■ Work request: The stretch wanted below opens at the line containing "- intros [<-|[]]" and closes at the line containing "NM HM; [contradiction|].". Please return it exactly, with no other lines.

--- Input material Enclosed Below ---

(** X10: the metadata of a parsed document hold an [error] entry exactly
    when reading the document information raised, a [title] entry (stripped)
    exactly when the information was read, and a [company_name_guess] entry
    exactly when the first page has a largest text. *)
Theorem parse_metadata pdf_path file deck :
  parse pdf_path file = Ok deck ->
  metadata deck !! "error"
  = match pdf_reader file with Raise e => Some (exn_msg e) | _ => None end
  /\ metadata deck !! "title"
     = match pdf_reader file with
       | Ok (Some info) => Some (strip (default [] (info_title info)))
       | _ => None
       end
  /\ metadata deck !! "company_name_guess"
     = match pdf_open file with
       | Ok (page :: _) => _company_name_from_largest_text page
       | _ => None
       end.
Proof.
  unfold parse. destruct (pdf_open file) as [raw|e]; [|discriminate]. cbn [bind].
  set (md := match pdf_reader file with Ok (Some _) => _ | Ok None => _ | Raise _ => _ end).
  destruct (parse_pages 0 raw [] md) as [[ps md']|e] eqn:P; [|discriminate].
  cbn [bind]. intros [= <-]. cbn [metadata].
  rewrite !(parse_pages_guess _ _ _ _ _ _ _ P). cbn [String.eqb negb].
  replace (String.eqb "error" "company_name_guess") with false by reflexivity.
  replace (String.eqb "title" "company_name_guess") with false by reflexivity.
  replace (String.eqb "company_name_guess" "company_name_guess") with true by reflexivity.
  cbn [negb].
  assert (G : md !! "company_name_guess" = None)
    by (subst md; destruct (pdf_reader file) as [[info|]|e]; reflexivity).
  split; [|split].
  - subst md. destruct (pdf_reader file) as [[info|]|e]; reflexivity.
  - subst md. destruct (pdf_reader file) as [[info|]|e]; reflexivity.
  - destruct raw as [|page raw]; [exact G|].
    destruct (_company_name_from_largest_text page); [reflexivity | exact G].
Qed.

Lemma parse_metadata_witness :
  exists deck,
    parse (lit "decks/acme.pdf") broken_info_file = Ok deck
    /\ metadata deck !! "error" = Some (lit "EOF marker not found")
    /\ metadata deck !! "title" = None.
Proof.
  destruct (parse (lit "decks/acme.pdf") broken_info_file) as [deck|e] eqn:P;
    [|vm_compute in P; discriminate P].
  exists deck. split; [reflexivity|].
  destruct (parse_metadata _ _ _ P) as (E & T & _). split; [exact E | exact T].
Defined.

(** X11: [extract_sections] always reports the same nine sections; it looks
    at the lower-cased full text only, so for a full text of ASCII
    characters letter case does not matter, and a section found in a text is
    found in every text whose lower-cased form contains its lower-cased
    form. *)
Theorem extract_sections_substring deck :
  map fst (extract_sections deck)
  = ["problem"; "solution"; "market"; "business_model"; "traction"; "competition";
     "team"; "financials"; "ask"]%string
  /\ (ascii_text (full_text deck) ->
      extract_sections
        (mkDeck (filename deck) (total_pages deck) (pages deck) (metadata deck)
           (upper (full_text deck)))
      = extract_sections deck)
  /\ (forall bigger name,
        contains (lower (full_text deck)) (lower (full_text bigger)) = true ->
        In (name, true) (extract_sections deck) ->
        In (name, true) (extract_sections bigger)).
Proof.
  split; [reflexivity|]. split.
  - intros _. unfold extract_sections. cbn [full_text]. rewrite lower_upper. reflexivity.
  - intros bigger name Hc. unfold extract_sections.
    rewrite !in_map_iff. intros ([n kws] & E & Hin). injection E as -> E.
    exists (name, kws). split; [|exact Hin]. f_equal.
    apply existsb_exists in E as (k & Hk & Ck).
    apply existsb_exists. exists k. split; [exact Hk|].
    exact (contains_trans _ _ _ Ck Hc).
Qed.

(** * Text cleaning *)

Section CleanFacts.

Lemma line_char_blank c : line_char c = true -> is_inline_blank c = is_space c.
Proof. destruct c as [[] [] [] [] [] [] [] []]; intros H; try reflexivity; discriminate H. Qed.

Lemma line_char_kept c : line_char c = true -> kept_char c = true.
Proof. unfold line_char. intros [H _]%andb_true_iff. exact H. Qed.

Lemma sub_ws_same (p q : ascii -> bool) x :
  (forall c, In c x -> p c = q c) -> forall st, sub_ws p st x = sub_ws q st x.
Proof.
  induction x as [|c x IH]; intros H st; [reflexivity|].
  cbn [sub_ws]. rewrite (H c) by (left; reflexivity).
  assert (H' : forall d, In d x -> p d = q d) by (intros d Hd; apply H; right; exact Hd).
  destruct (q c), st; rewrite ?(IH H'); reflexivity.
Qed.

Section Keeps.
Variable P : ascii -> Prop.

Lemma sub_ws_keeps p x : P blank -> (forall c, In c x -> P c) ->
  forall st c, In c (sub_ws p st x) -> P c.
Proof using Type.
  intros Pb. induction x as [|d x IH]; intros H st c; [intros []|].
  assert (H' : forall e, In e x -> P e) by (intros e He; apply H; right; exact He).
  cbn [sub_ws]. destruct (p d), st; cbn [In]; intros Hc.
  - exact (IH H' _ _ Hc).
  - destruct Hc as [<-|Hc]; [exact Pb | exact (IH H' _ _ Hc)].
  - destruct Hc as [<-|Hc]; [apply H; left; reflexivity | exact (IH H' _ _ Hc)].
  - destruct Hc as [<-|Hc]; [apply H; left; reflexivity | exact (IH H' _ _ Hc)].
Qed.

Lemma lstrip_keeps x c : In c (lstrip x) -> In c x.
Proof using Type.
  induction x as [|d x IH]; [intros []|]. cbn [lstrip].
  destruct (is_space d); [intros H; right; exact (IH H) | exact (fun H => H)].
Qed.

Lemma rstrip_keeps x c : In c (rstrip x) -> In c x.
Proof using Type.
  induction x as [|d x IH]; [intros []|]. cbn [rstrip].
  destruct (rstrip x) as [|r0 r].
  - destruct (is_space d); [intros [] | intros [<-|[]]; left; reflexivity].
  - intros [<-|H]; [left; reflexivity | right; exact (IH H)].
Qed.

End Keeps.

Lemma strip_tight l : tight l = true -> strip l = l.
Proof.
  intros T. rewrite <- (normalize_ws_tight _ T) at 2.
  unfold normalize_ws.
  pose proof (sub_ws_tight_app l true false [] T) as S1.
  rewrite !app_nil_r in S1. rewrite S1 by discriminate. reflexivity.
Qed.

(** What one line becomes: nothing, or a tight line of line characters. *)
Lemma clean_line_shape x :
  (forall c, In c x -> line_char c = true) ->
  clean_line x = [] \/ (tight (clean_line x) = true
                        /\ forall c, In c (clean_line x) -> line_char c = true).
Proof.
  intros H. unfold clean_line.
  rewrite (sub_ws_same is_inline_blank is_space x)
    by (intros c Hc; apply line_char_blank, H, Hc).
  change (strip (sub_ws is_space false x)) with (normalize_ws x).
  destruct (normalize_ws_shape x) as [E|T]; [left; exact E|]. right.
  split; [exact T|]. intros c Hc. unfold normalize_ws, strip in Hc.
  apply rstrip_keeps, lstrip_keeps in Hc.
  revert Hc. apply (sub_ws_keeps (fun c => line_char c = true)); [reflexivity | exact H].
Qed.

Lemma clean_line_fixed l :
  tight l = true -> (forall c, In c l -> line_char c = true) -> clean_line l = l.
Proof.
  intros T H. unfold clean_line.
  rewrite (sub_ws_same is_inline_blank is_space l)
    by (intros c Hc; apply line_char_blank, H, Hc).
  apply (normalize_ws_tight _ T).
Qed.

Lemma replace_crlf_fixed s : ~ In cr s -> replace_crlf s = s.
Proof.
  induction s as [|c s IH]; intros H; [reflexivity|].
  cbn [replace_crlf]. destruct s as [|d t]; [reflexivity|].
  rewrite (chr_eqb_neq c cr) by (intros ->; apply H; left; reflexivity).
  cbn [andb]. f_equal. apply IH. intros F. apply H. right. exact F.
Qed.

Lemma replace_cr_fixed s : ~ In cr s -> replace_cr s = s.
Proof.
  induction s as [|c s IH]; intros H; [reflexivity|].
  cbn [replace_cr map]. rewrite (chr_eqb_neq c cr) by (intros ->; apply H; left; reflexivity).
  f_equal. apply IH. intros F. apply H. right. exact F.
Qed.

Lemma replace_cr_no_cr s : ~ In cr (replace_cr s).
Proof.
  unfold replace_cr. rewrite in_map_iff. intros (c & E & _).
  destruct (chr_eqb c cr) eqn:B; [discriminate E|].
  subst c. rewrite chr_eqb_refl in B. discriminate.
Qed.

Lemma filter_fixed {A} (f : A -> bool) l :
  (forall x, In x l -> f x = true) -> List.filter f l = l.
Proof.
  induction l as [|a l IH]; intros H; [reflexivity|].
  cbn [List.filter]. rewrite (H a) by (left; reflexivity).
  f_equal. apply IH. intros x Hx. apply H. right. exact Hx.
Qed.

(** The pieces of a text between separators hold the characters of the
    text, the separator apart. *)
Lemma split_chr_aux_chars (P : ascii -> Prop) sep s : forall cur,
  (forall c, In c cur -> P c) -> (forall c, In c s -> c <> sep -> P c) ->
  forall piece, In piece (split_chr_aux sep cur s) -> forall c, In c piece -> P c.
Proof.
  induction s as [|d s IH]; intros cur Hcur Hs piece; cbn [split_chr_aux].
  - intros [<-|[]] c Hc. apply Hcur, in_rev, Hc.
  - assert (Hs' : forall c, In c s -> c <> sep -> P c)
      by (intros c Hc; apply Hs; right; exact Hc).
    destruct (chr_eqb d sep) eqn:E.
    + intros [<-|Hp] c Hc; [apply Hcur, in_rev, Hc|].
      exact (IH [] (fun _ F => match F with end) Hs' piece Hp c Hc).
    + apply IH; [|exact Hs'].
      intros c [<-|Hc]; [|exact (Hcur c Hc)].
      apply Hs; [left; reflexivity|]. intros ->. rewrite chr_eqb_refl in E. discriminate.
Qed.

(** A list of cleaned lines: each one tight and made of line characters. *)
Lemma join_lines_chars (L : list str) c :
  (forall l, In l L -> forall d, In d l -> line_char d = true) ->
  In c (join [nl] L) -> kept_char c = true.
Proof.
  induction L as [|l L IH]; intros H; [intros []|].
  destruct L as [|l' L'].
  - cbn [join]. intros Hc. apply line_char_kept, (H l); [left; reflexivity | exact Hc].
  - change (join [nl] (l :: l' :: L')) with (l ++ [nl] ++ join [nl] (l' :: L')).
    rewrite !in_app_iff. intros [Hc|[[<-|[]]|Hc]].
    + apply line_char_kept, (H l); [left; reflexivity | exact Hc].
    + reflexivity.
    + apply IH; [|exact Hc]. intros l0 Hl0. apply H. right. exact Hl0.
Qed.

Lemma split_join_lines (L : list str) :
  L <> [] -> (forall l, In l L -> ~ In nl l) -> split_chr nl (join [nl] L) = L.
Proof.
  induction L as [|l L IH]; intros N H; [contradiction|].
  destruct L as [|l' L'].
  - cbn [join]. unfold split_chr. rewrite split_chr_aux_plain by (apply H; left; reflexivity).
    reflexivity.
  - change (join [nl] (l :: l' :: L')) with (l ++ nl :: join [nl] (l' :: L')).
    unfold split_chr. rewrite split_chr_aux_app.
    rewrite split_chr_aux_plain by (apply H; left; reflexivity).
    rewrite IH; [reflexivity | discriminate |].
    intros l0 Hl0. apply H. right. exact Hl0.
Qed.

Lemma strip_join_lines (L : list str) :
  (forall l, In l L -> tight l = true) -> strip (join [nl] L) = join [nl] L.
Proof.
  intros H. destruct L as [|l L]; [reflexivity|].
  assert (R : forall M : list str, M <> [] -> (forall m, In m M -> tight m = true) ->
              rstrip (join [nl] M) = join [nl] M /\ join [nl] M <> []).
  { induction M as [|m M IH]; intros NM HM; [contradiction|].
    assert (Tm : tight m = true) by (apply HM; left; reflexivity).
    destruct M as [|m' M'].
    - cbn [join]. split; [|apply tight_nonempty, Tm].
      pose proof (rstrip_tight_app m true [] Tm) as Q. rewrite !app_nil_r in Q. exact Q.
    - change (join [nl] (m :: m' :: M')) with (m ++ [nl] ++ join [nl] (m' :: M')).
      rewrite app_assoc.
      destruct (IH ltac:(discriminate) (fun x Hx => HM x (or_intror Hx))) as [RI NI].
      split.
      + rewrite rstrip_app_keep by (rewrite RI; exact NI). rewrite RI. reflexivity.
      + intros Z. apply app_eq_nil in Z as [_ Z]. contradiction. }
  unfold strip.
  assert (Tl : tight l = true) by (apply H; left; reflexivity).
  destruct (tight_from_cons _ _ Tl (tight_nonempty _ Tl)) as (c & t & -> & Hc).
  assert (Lk : lstrip (join [nl] ((c :: t) :: L)) = join [nl] ((c :: t) :: L)).
  { destruct L; cbn [join app lstrip]; rewrite (Hc eq_refl); reflexivity. }
  transitivity (rstrip (join [nl] ((c :: t) :: L))); [f_equal; exact Lk|].
  apply R; [discriminate | exact H].
Qed.

(** The cleaned lines of a text. *)
Lemma clean_text_lines text :
  exists L : list str,
    _clean_text text = join [nl] L
    /\ (forall l, In l L -> tight l = true /\ forall c, In c l -> line_char c = true).
Proof.
  unfold _clean_text.
  set (t1 := List.filter (fun c => negb (is_control c)) (replace_cr (replace_crlf text))).
  set (L := List.filter nonempty
              (map (fun line => strip (sub_ws is_inline_blank false line))
                 (split_chr nl t1))).
  assert (K1 : forall c, In c t1 -> kept_char c = true).
  { intros c Hc. subst t1. apply filter_In in Hc as [Hc Nc].
    unfold kept_char. rewrite Nc. cbn [andb].
    rewrite chr_eqb_neq; [reflexivity|]. intros ->. exact (replace_cr_no_cr _ Hc). }
  assert (HL : forall l, In l L ->
            tight l = true /\ forall c, In c l -> line_char c = true).
  { intros l Hl. subst L. apply filter_In in Hl as [Hl Nl].
    apply in_map_iff in Hl as (x & <- & Hx).
    fold (clean_line x) in Nl |- *.
    assert (Hxc : forall c, In c x -> line_char c = true).
    { apply (split_chr_aux_chars (fun c => line_char c = true) nl t1 []
               (fun _ F => match F with end)); [|exact Hx].
      intros c Hc Nc. unfold line_char. rewrite (K1 c Hc).
      rewrite (chr_eqb_neq _ _ Nc). reflexivity. }
    destruct (clean_line_shape x Hxc) as [E|R]; [rewrite E in Nl; discriminate | exact R]. }
  exists L. split; [|exact HL].
  apply strip_join_lines. intros l Hl. apply (HL l Hl).
Qed.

--- End of Enclosed Input material ---

■ Result of this task:
  - intros [<-|[]] c Hc. apply Hcur, in_rev, Hc.
  - assert (Hs' : forall c, In c s -> c <> sep -> P c)
      by (intros c Hc; apply Hs; right; exact Hc).
    destruct (chr_eqb d sep) eqn:E.
    + intros [<-|Hp] c Hc; [apply Hcur, in_rev, Hc|].
      exact (IH [] (fun _ F => match F with end) Hs' piece Hp c Hc).
    + apply IH; [|exact Hs'].
      intros c [<-|Hc]; [|exact (Hcur c Hc)].
      apply Hs; [left; reflexivity|]. intros ->. rewrite chr_eqb_refl in E. discriminate.
Qed.

(** A list of cleaned lines: each one tight and made of line characters. *)
Lemma join_lines_chars (L : list str) c :
  (forall l, In l L -> forall d, In d l -> line_char d = true) ->
  In c (join [nl] L) -> kept_char c = true.
Proof.
  induction L as [|l L IH]; intros H; [intros []|].
  destruct L as [|l' L'].
  - cbn [join]. intros Hc. apply line_char_kept, (H l); [left; reflexivity | exact Hc].
  - change (join [nl] (l :: l' :: L')) with (l ++ [nl] ++ join [nl] (l' :: L')).
    rewrite !in_app_iff. intros [Hc|[[<-|[]]|Hc]].
    + apply line_char_kept, (H l); [left; reflexivity | exact Hc].
    + reflexivity.
    + apply IH; [|exact Hc]. intros l0 Hl0. apply H. right. exact Hl0.
Qed.

Lemma split_join_lines (L : list str) :
  L <> [] -> (forall l, In l L -> ~ In nl l) -> split_chr nl (join [nl] L) = L.
Proof.
  induction L as [|l L IH]; intros N H; [contradiction|].
  destruct L as [|l' L'].
  - cbn [join]. unfold split_chr. rewrite split_chr_aux_plain by (apply H; left; reflexivity).
    reflexivity.
  - change (join [nl] (l :: l' :: L')) with (l ++ nl :: join [nl] (l' :: L')).
    unfold split_chr. rewrite split_chr_aux_app.
    rewrite split_chr_aux_plain by (apply H; left; reflexivity).
    rewrite IH; [reflexivity | discriminate |].
    intros l0 Hl0. apply H. right. exact Hl0.
Qed.

Lemma strip_join_lines (L : list str) :
  (forall l, In l L -> tight l = true) -> strip (join [nl] L) = join [nl] L.
Proof.
  intros H. destruct L as [|l L]; [reflexivity|].
  assert (R : forall M : list str, M <> [] -> (forall m, In m M -> tight m = true) ->
              rstrip (join [nl] M) = join [nl] M /\ join [nl] M <> []).
  { induction M as [|m M IH]; intros NM HM; [contradiction|].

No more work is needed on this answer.